Cool heads prevail in road rage incident

Jason Pollard proved himself unflappable under pressure when he seized the moment in a bizarre series of events.

Jason Pollard, a quick thinking operator for Connecticut Transit (CTTRANSIT), Hartford, CT, and a team of supervisors faced a bizarre scene an agency could never anticipate. Deadheading an empty bus to his route start one early morning in late January, Pollard encountered a man and a woman in the breakdown lane running toward him. As she approached, he realized the woman was trying to escape a frenzied attacker.

“I could tell immediately the expression on her face was not like she had just run out of gas,” says Pollard. “I felt if I did not stop something bad would happen.”

He immediately intervened to remove her from harm’s way as her attacker raged on, attempting to ram two separate vehicles into Pollard’s bus.

Pollard says the combination of comprehensive driver training and his own natural instincts just kicked in and allowed him to take control of this surreal situation.

Left: Jason Pollard proved himself unflappable under pressure when he seized the moment in a bizarre series of events.

He stopped to let the distressed woman on as the man she said had abducted her ran toward the bus. Pollard took off, watching in the rearview mirror as he radioed Hartford Operations with his situation and location. He then saw a black vehicle pull up on his left-hand side, race across the highway and stop on the off-ramp to prevent Pollard from exiting.

“I realized this was the woman’s assailant coming after both of us,” he says. “Now we were both in extreme danger.”

The vehicle sped ahead and a few moments later Pollard saw headlights coming back down the interstate directly toward him. He tried to veer out of the way, but the car clipped the front left corner of the bus bumper, spun out of control and ended up in a ditch on the left side of the road. The goon had stolen the car of another good samaritan who had stopped to offer assistance.

Pollard continued to calmly report the events to supervisor Ramonda Tutson back at dispatch and tried to keep the woman on the bus as calm as possible. Tutson instructed Pollard to proceed to Exit 69 where the state police would be waiting.

Not about to give up the chase, the assailant resumed his pursuit, passing the bus on the right-hand side and speeding ahead.

He pulled the car to the left side of the highway just over a hill, made a U-turn and again headed back toward the oncoming bus.

“When I saw those headlights coming at me one more time, I realized this chase was not over,” says Pollard. “All I could do was pull into the breakdown lane to get out of his way.” Pollard says the assailant swerved to avoid a pickup truck, luckily missing him, but crashed into the tractor-trailer traveling directly behind the bus.

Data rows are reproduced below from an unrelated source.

(* ===== verification/AuthService.v ===== *)
(** * AuthService: registration, login, refresh and revocation

    Models [internal/service/auth_service.go].  The service is a record of
    the repositories and of the transaction runner it was built with, so that
    what it checks is proved for any repositories, and what it achieves for
    those of [NewRepositories]. *)

From S2P Require Import Prelude GoInt GoStrings Base64 GoTime GoValues Pgtypex Schema Sqlc Effects Crypto AuthTokens TxRunner Models Repositories.
Import strings stringsx auth crypto.

(** golang.org/x/crypto/bcrypt, with the draw that salts a hash. *)
Class BcryptLib := {
  bcrypt_GenerateFromPassword : nat → string → outcome string;
  bcrypt_CompareHashAndPassword : string → string → outcome unit;
}.

Class BcryptLaws (L : BcryptLib) : Prop := {
  (** a generated hash matches its password *)
  bcrypt_matches n p h : bcrypt_GenerateFromPassword n p = Ok h → bcrypt_CompareHashAndPassword h p = Ok tt;
  (** failures are errors of the library *)
  bcrypt_no_panic n p h m : bcrypt_GenerateFromPassword n p ≠ Panic m ∧ bcrypt_CompareHashAndPassword h p ≠ Panic m;
}.

Definition AccessTokenExpiry : Z := 15 * Minute.
Definition RefreshTokenExpiry : Z := 7 * 24 * Hour.

Record User := mkAuthUser { User_ID : UUID; User_Email : string; User_CreatedAt : Time }.

Record authServiceImpl := mkauthServiceImpl {
  users : UserRepository; tokens : RefreshTokenRepository; txRunner : TxRunner }.

Section Auth.
Context {E : Env} {P : Process} {U : Unicode} {UL : UuidLib} {J : JwtLib} {B : BcryptLib}.
Variable s : authServiceImpl.

Definition GenerateFromPassword (password : string) : M string := λ w,
  (bcrypt_GenerateFromPassword (w_tick w) password, tick w).

Definition Register (email password : string) : M User :=
  let email := NormalizeEmail email in
  if String.eqb email "" || String.eqb password "" then fail (errorString "email and password required")
  else
    let! hashed := wrap_err "hash password" (GenerateFromPassword password) in
    let! now := Now in
    let! id := NewV4 in
    let u := db.mkUser id email hashed now now false in
    wrap_err "create user" (tr_RunInTx (txRunner s) _ (λ tx, ur_Create (users s) (Some tx) u)) ;;;
    ret (mkAuthUser id email now).

(** The refresh token of a session of [user]: its id, its secret and the row
    that stores it. *)
Definition new_token (user : UUID) : M (UUID * string * db.RefreshToken) :=
  let! id := NewV4 in
  let! secret := wrap_err "generate refresh secret" (randRead 32) in
  let! encrypted := wrap_err "encrypt refresh token" (Encrypt secret) in
  let! now := Now in
  ret (id, secret,
       db.mkRefreshToken id user (base64.EncodeToString encrypted) (time.Add now RefreshTokenExpiry) false now).

Definition Authenticate (email password : string) : M (string * string) :=
  let email := NormalizeEmail email in
  if String.eqb email "" || String.eqb password "" then fail (sentinel ErrInvalidCredentials)
  else
    let! r := attempt (ur_GetByEmail (users s) email) in
    match r with
    | Err e => if Is e ErrNoRows then fail (sentinel ErrInvalidCredentials) else fail (wrapf "get user" e)
    | Panic m => gopanic m
    | Ok u =>
        match bcrypt_CompareHashAndPassword (db.User_HashedPassword u) password with
        | Err _ => fail (sentinel ErrInvalidCredentials)
        | Panic m => gopanic m
        | Ok _ =>
            let! accessToken := wrap_err "sign access token"
              (Sign (uuid_String (db.User_ID u)) (db.User_Email u) AccessTokenExpiry) in
            let! t := new_token (db.User_ID u) in
            let '(refreshTokenID, secret, tok) := t in
            wrap_err "create refresh token"
              (tr_RunInTx (txRunner s) _ (λ tx, rt_Create (tokens s) (Some tx) tok)) ;;;
            ret (accessToken, EncodeRefreshToken refreshTokenID secret)
        end
    end.

(** What a stored token must satisfy to be exchanged. *)
Definition secret_matches (row : db.RefreshToken) (secret : string) : bool :=
  match base64.DecodeString (db.RefreshToken_EncryptedToken row) with
  | Some encrypted =>
      match Decrypt encrypted with
      | Ok storedSecret => ConstantTimeCompare storedSecret secret
      | _ => false
      end
  | None => false
  end.

Definition rotate (tokenID : UUID) (newTok : db.RefreshToken) (tx : Tx) : M unit :=
  rt_Revoke (tokens s) (Some tx) tokenID ;;; rt_Create (tokens s) (Some tx) newTok.

Definition Refresh (refreshToken : string) : M (string * string) :=
  match DecodeRefreshToken refreshToken with
  | Err _ => fail (sentinel ErrRefreshTokenInvalid)
  | Panic m => gopanic m
  | Ok (tokenID, secret) =>
      let! r := attempt (rt_GetByID (tokens s) tokenID) in
      match r with
      | Err e => if Is e ErrNoRows then fail (sentinel ErrRefreshTokenInvalid)
                 else fail (wrapf "get refresh token" e)
      | Panic m => gopanic m
      | Ok row =>
          if db.RefreshToken_Revoked row then fail (sentinel ErrRefreshTokenInvalid)
          else
            let! now := Now in
            if time.After now (db.RefreshToken_ExpiresAt row) then fail (sentinel ErrRefreshTokenInvalid)
            else if negb (secret_matches row secret) then fail (sentinel ErrRefreshTokenInvalid)
            else
              let! u := wrap_err "get user" (ur_GetByID (users s) (db.RefreshToken_UserID row)) in
              let! newAccessToken := wrap_err "sign access token"
                (Sign (uuid_String (db.User_ID u)) (db.User_Email u) AccessTokenExpiry) in
              let! t := new_token (db.User_ID u) in
              let '(newID, newSecret, newTok) := t in
              wrap_err "rotate refresh token" (tr_RunInTx (txRunner s) _ (rotate tokenID newTok)) ;;;
              ret (newAccessToken, EncodeRefreshToken newID newSecret)
      end
  end.

Definition Revoke (refreshToken : string) : M unit :=
  match DecodeRefreshToken refreshToken with
  | Err _ => fail (sentinel ErrRefreshTokenInvalid)
  | Panic m => gopanic m
  | Ok (tokenID, _) => rt_Revoke (tokens s) None tokenID
  end.

End Auth.

(** The service [newApp] builds. *)
Definition NewAuthService `{E : Env} {UL : UuidLib} {PL : PgtypeLib} {PS : queries.PgServer} : authServiceImpl :=
  mkauthServiceImpl (Users NewRepositories) (RefreshTokens NewRepositories) NewTxRunner.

At that point, Pollard was able to exit the highway safely and connect with the state police. Troopers took the woman for medical observation.

The assailant survived his crash, but before officers could take him into custody, they first had to extricate him from the stolen car wedged underneath the tractor-trailer.

CTTRANSIT general manager David A. Lee and the entire community commended Pollard on his split-second decision-making and calm demeanor that allowed him to keep a clear head and focus on what he needed to do to reach safety. In fact, Lee created a special General Manager’s Award to honor Pollard, who he says did everything right in a very short period of time.

“This entire sequence of events only lasted nine minutes in real time,” says Pollard. “But it felt like hours.” Lee says Pollard probably saved the woman’s life. Pollard says he was simply doing his job.